それから僕たちは鉱山の一階層を隅々まで歩き回り、モグラたちをひたすら狩り続けた。その結果がこれだ。
変動ステータス
名前:来栖 海翔
性別:男
レベル:20
HP:100/100
SP:5/15
腕力:1
俊敏:1
器用:11
知力:1
魔力:1
固定ステータス
才能:B
人柄:A
容姿:C
運勢:B
因果:C
スキル:【互換】【HP100】
装備:皮の服 皮の靴 弓 魔法の矢筒(∞)
変動ステータス
名前:赤理 結
性別:女
レベル:20
HP:16/20
SP:5/15
腕力:6
俊敏:1
器用:6
知力:1
魔力:1
固定ステータス
才能:B
人柄:A
容姿:A
運勢:C
因果:A
スキル:【糸】【観察眼】
装備:皮の服 皮の靴 棍棒 魔法の袋(∞)
僕とユイはお互いにレベル20になった。ユイのほうは【糸】スキルだけ使ってた影響か、器用値が上がってる。僕の場合はほぼ弓だけで戦ってるから当然の結果だ。
デビルモールの魔石を沢山ゲットして、73個にもなった。ここまで狩ったせいか、モグラの姿をあんまり見かけなくなる。
これ以上倒した場合、ほかの冒険者が依頼をこなせなくなりそうだし、今日はもうこの辺で狩りを切り上げてもいいかな。
「ユイ、そろそろ帰ろうか?」
「ですね。私、張り切りすぎてお腹空いちゃいました……」
「ははっ、僕もだよ」
和やかなムードに包まれながら、来た道を引き返そうとしていた矢先、僕は妙な音がするのがわかった。
これは……ゴゴゴッていう何かが転がる音だ。それも、徐々に近くなってくるのがわかる。ま、まさか……。
「ユ、ユイ、僕の背後に隠れて!」
「えっ⁉」
「いいから早く!」
「は、はい!」
それからまもなく、二メートルほどの大きな岩が現れ、勢いよくこっちへ転がってくるのがわかった。
おそらく、追跡してきたやつが【落石】スキルで出した岩だ。完全に殺しにきてる。むかつくから殺してやろうってか? 酷すぎるな……。
坑道は盛り上がったり下ったりと微妙に傾斜があるのを利用したんだろう。また、岩による攻撃であれば故意じゃなく偶然ってことにもできる。さすが、ガラの悪いやつらの考えそうなことだ。

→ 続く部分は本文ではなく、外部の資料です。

Lemma override_notin f xs c x : x ∉ xs → override f xs c x = f x.
Proof.
  intros Hx. unfold override.
  destruct (list_find (x =.) xs) as [[i y]|] eqn:Hf; [|done].
  apply list_find_Some in Hf as (Hi & -> & _).
  exfalso. apply Hx. by eapply list_elem_of_lookup_2.
Qed.

Lemma override_lookup f xs c i x :
  NoDup xs → xs !! i = Some x → override f xs c x = default 0%nat (c !! i).
Proof.
  intros Hnd Hi. unfold override.
  destruct (list_find (x =.) xs) as [[j y]|] eqn:Hf.
  - apply list_find_Some in Hf as (Hj & <- & _).
    by rewrite (NoDup_lookup _ _ _ _ Hnd Hi Hj).
  - apply list_find_None in Hf. rewrite Forall_forall in Hf.
    exfalso. apply (Hf x); [by eapply list_elem_of_lookup_2 | done].
Qed.

Lemma override_fmap f xs c :
  NoDup xs → length c = length xs → override f xs c <$> xs = c.
Proof.
  intros Hnd Hlen. apply list_eq_same_length with (length xs).
  - done.
  - by rewrite length_fmap.
  - intros i a b Hi Ha Hb. rewrite list_lookup_fmap in Ha.
    destruct (xs !! i) as [x|] eqn:Hx; [|done]. simpl in Ha.
    rewrite (override_lookup f xs c i x Hnd Hx), Hb in Ha. simpl in Ha.
    congruence.
Qed.

(** The coordinates of a tensor, with the free labels read from [f] and
    the common labels set to [c], seen through the axes [tensordot]
    rearranges to. *)
Lemma coords_split (common lab : list Z) idx (f : Z → nat) c :
  NoDup lab → NoDup common → pos_of common lab idx →
  length c = length common →
  gatherD (notin (length lab) idx) (override f common c <$> lab)
    = f <$> filter (λ x, x ∉ common) lab ∧
  gatherD idx (override f common c <$> lab) = c.
Proof.
  intros Hnd Hndc Hpos Hlen. split.
  - assert (gather lab (notin (length lab) idx)
              = Some (filter (λ x, x ∉ common) lab)) as Hg.
    { apply filter_positions. intros k x Hk.
      by rewrite (pos_of_elem common lab idx k x Hnd Hpos Hk). }
    rewrite (gatherD_fmap _ _ _ _ Hg).
    apply list_fmap_ext. intros i x Hx.
    apply override_notin.
    by apply list_elem_of_lookup_2, list_elem_of_filter in Hx as [Hx _].
  - assert (gather lab idx = Some common) as Hg.
    { apply gather_fmap. destruct Hpos as [Hl Hp].
      apply list_eq_same_length with (length common).
      - by rewrite length_fmap.
      - rewrite length_fmap. lia.
      - intros i a b Hi Ha Hb. rewrite list_lookup_fmap in Ha.
        rewrite list_lookup_fmap in Hb.
        destruct (common !! i) as [x|] eqn:Hx; [|done].
        destruct (Hp i x Hx) as (j & Hj & Hlx).
        rewrite Hj in Ha. simpl in *. congruence. }
    rewrite (gatherD_fmap _ _ _ _ Hg). by apply override_fmap.
Qed.

Section Einsum.
Context {E : Type} (dot : list E → list E → E).
Implicit Types a b : ndarray E.
Implicit Types t : NPTensor E.
Lemma do_store_call_inv sc pages pages' :
  store_inv pages -> do_store_call sc pages = Some pages' ->
  store_inv pages'.
Proof.
  intros Hinv. destruct sc as [id c | from_id to_id]; cbn [do_store_call].
  - destruct (do_call c (page_at pages id)) as [p |] eqn:Hc; [| discriminate].
    cbn [mbind option_bind]. intros [= <-].
    apply store_inv_insert; [assumption |].
    eapply do_call_inv; [apply Hinv | exact Hc].
  - destruct (moveTupleAcrossPages from_id to_id pages) as [[b q] |] eqn:Hm;
      [| discriminate].
    cbn [fmap option_fmap option_map snd]. intros [= <-].
    eapply moveTuple_inv; eassumption.
Qed.

Lemma do_store_calls_inv scs : forall pages pages',
  store_inv pages -> do_store_calls scs pages = Some pages' ->
  store_inv pages'.
Proof.
  induction scs as [| sc scs IH]; intros pages pages' Hinv;
    cbn [do_store_calls].
  - intros [= <-]. assumption.
  - destruct (do_store_call sc pages) as [q |] eqn:Hc; [| discriminate].
    cbn [mbind option_bind]. apply IH. eapply do_store_call_inv; eassumption.
Qed.

(** The three ways a round can end. *)
Lemma move_slot_cases from_id to_id i pages go pages' :
  move_slot from_id to_id i pages = Some (go, pages') ->
  (slot_empty (page_data (page_at pages from_id)) i = true /\
   go = true /\ pages' = pages) \/
  (slot_empty (page_data (page_at pages from_id)) i = false /\
   go = false /\ pages' = pages) \/
  (slot_empty (page_data (page_at pages from_id)) i = false /\
   go = true /\
   exists d1, pages' = move_commit from_id to_id i d1
                (metadata_size (page_at pages to_id))
                (slot_length (page_data (page_at pages from_id)) i) pages).
Proof.
  unfold move_slot.
  destruct (slot_empty (page_data (page_at pages from_id)) i);
    [intros [= <- <-]; now left |].
  destruct (PAGE_SIZE <=? _); [intros [= <- <-]; right; now left |].
  destruct (Mem.read _ _ _) as [bytes |]; [| discriminate].
  cbn [mbind option_bind].
  destruct (Mem.write _ _ _) as [d1 |]; [| discriminate].
  cbn [mbind option_bind]. intros [= <- <-]. right. right.
  split; [reflexivity |]. split; [reflexivity |]. eexists. reflexivity.
Qed.

Lemma move_slot_other from_id to_id i pages go pages' id :
  move_slot from_id to_id i pages = Some (go, pages') ->
  id <> from_id -> id <> to_id -> page_at pages' id = page_at pages id.
Proof.
  intros Hs Hf Ht.
  destruct (move_slot_cases _ _ _ _ _ _ Hs)
    as [(_ & _ & ->) | [(_ & _ & ->) | (_ & _ & d1 & ->)]];
    [reflexivity | reflexivity |].
  now apply move_commit_pages.
Qed.

Lemma move_loop_other from_id to_id id : forall idx pages go pages',
  move_loop from_id to_id idx pages = Some (go, pages') ->
  id <> from_id -> id <> to_id -> page_at pages' id = page_at pages id.
Proof.
  induction idx as [| i idx IH]; intros pages go pages'; cbn [move_loop].
  - now intros [= <- <-].
  - destruct (move_slot from_id to_id i pages) as [[g q] |] eqn:Hs;
      [| discriminate].
    cbn [mbind option_bind]. intros Hl Hf Ht.
    rewrite <- (move_slot_other _ _ _ _ _ _ id Hs Hf Ht).
    destruct g; [now apply (IH q go) | now injection Hl as <- <-].
Qed.

(** The source page of a move between two pages: a round that goes on
    clears the flag of its slot and writes nothing else of that page. *)
Lemma move_slot_from from_id to_id i pages pages' :
  from_id <> to_id ->
  move_slot from_id to_id i pages = Some (true, pages') ->
  page_at pages' from_id = page_at pages from_id \/
  page_at pages' from_id
  = mkPage (set_slot_empty (page_data (page_at pages from_id)) i true)
           (metadata_size (page_at pages from_id)).
Proof.
  intros Hne Hs.
  destruct (move_slot_cases _ _ _ _ _ _ Hs)
    as [(_ & _ & ->) | [(_ & _ & ->) | (_ & _ & d1 & ->)]];
    [now left | now left |].
  right. now apply move_commit_pages.
Qed.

そうはいくかってことで、僕は【互換】で腕力値を100にすると、それを指一本で受け止めてやった。
「ひあっ……⁉ く、クルスさん……指一本で受け止めちゃうなんて、いくらなんでも超人すぎますって!」
「まだまだ、こっからが本番だよ」
僕はそれを、軽く押してやった。すると、岩が逆方向へ転がっていき、緩やかに斜坑を上っていく。それから少し経って、向こうのほうから複数の悲鳴がこだまするのだった。
ちゃんと逃げる猶予は与えてやったんだし、死んだとしてもこっちを殺そうとしたんだからそれはしょうがない。どっちにしろ、死ぬほど怖い思いはするだろうけど……。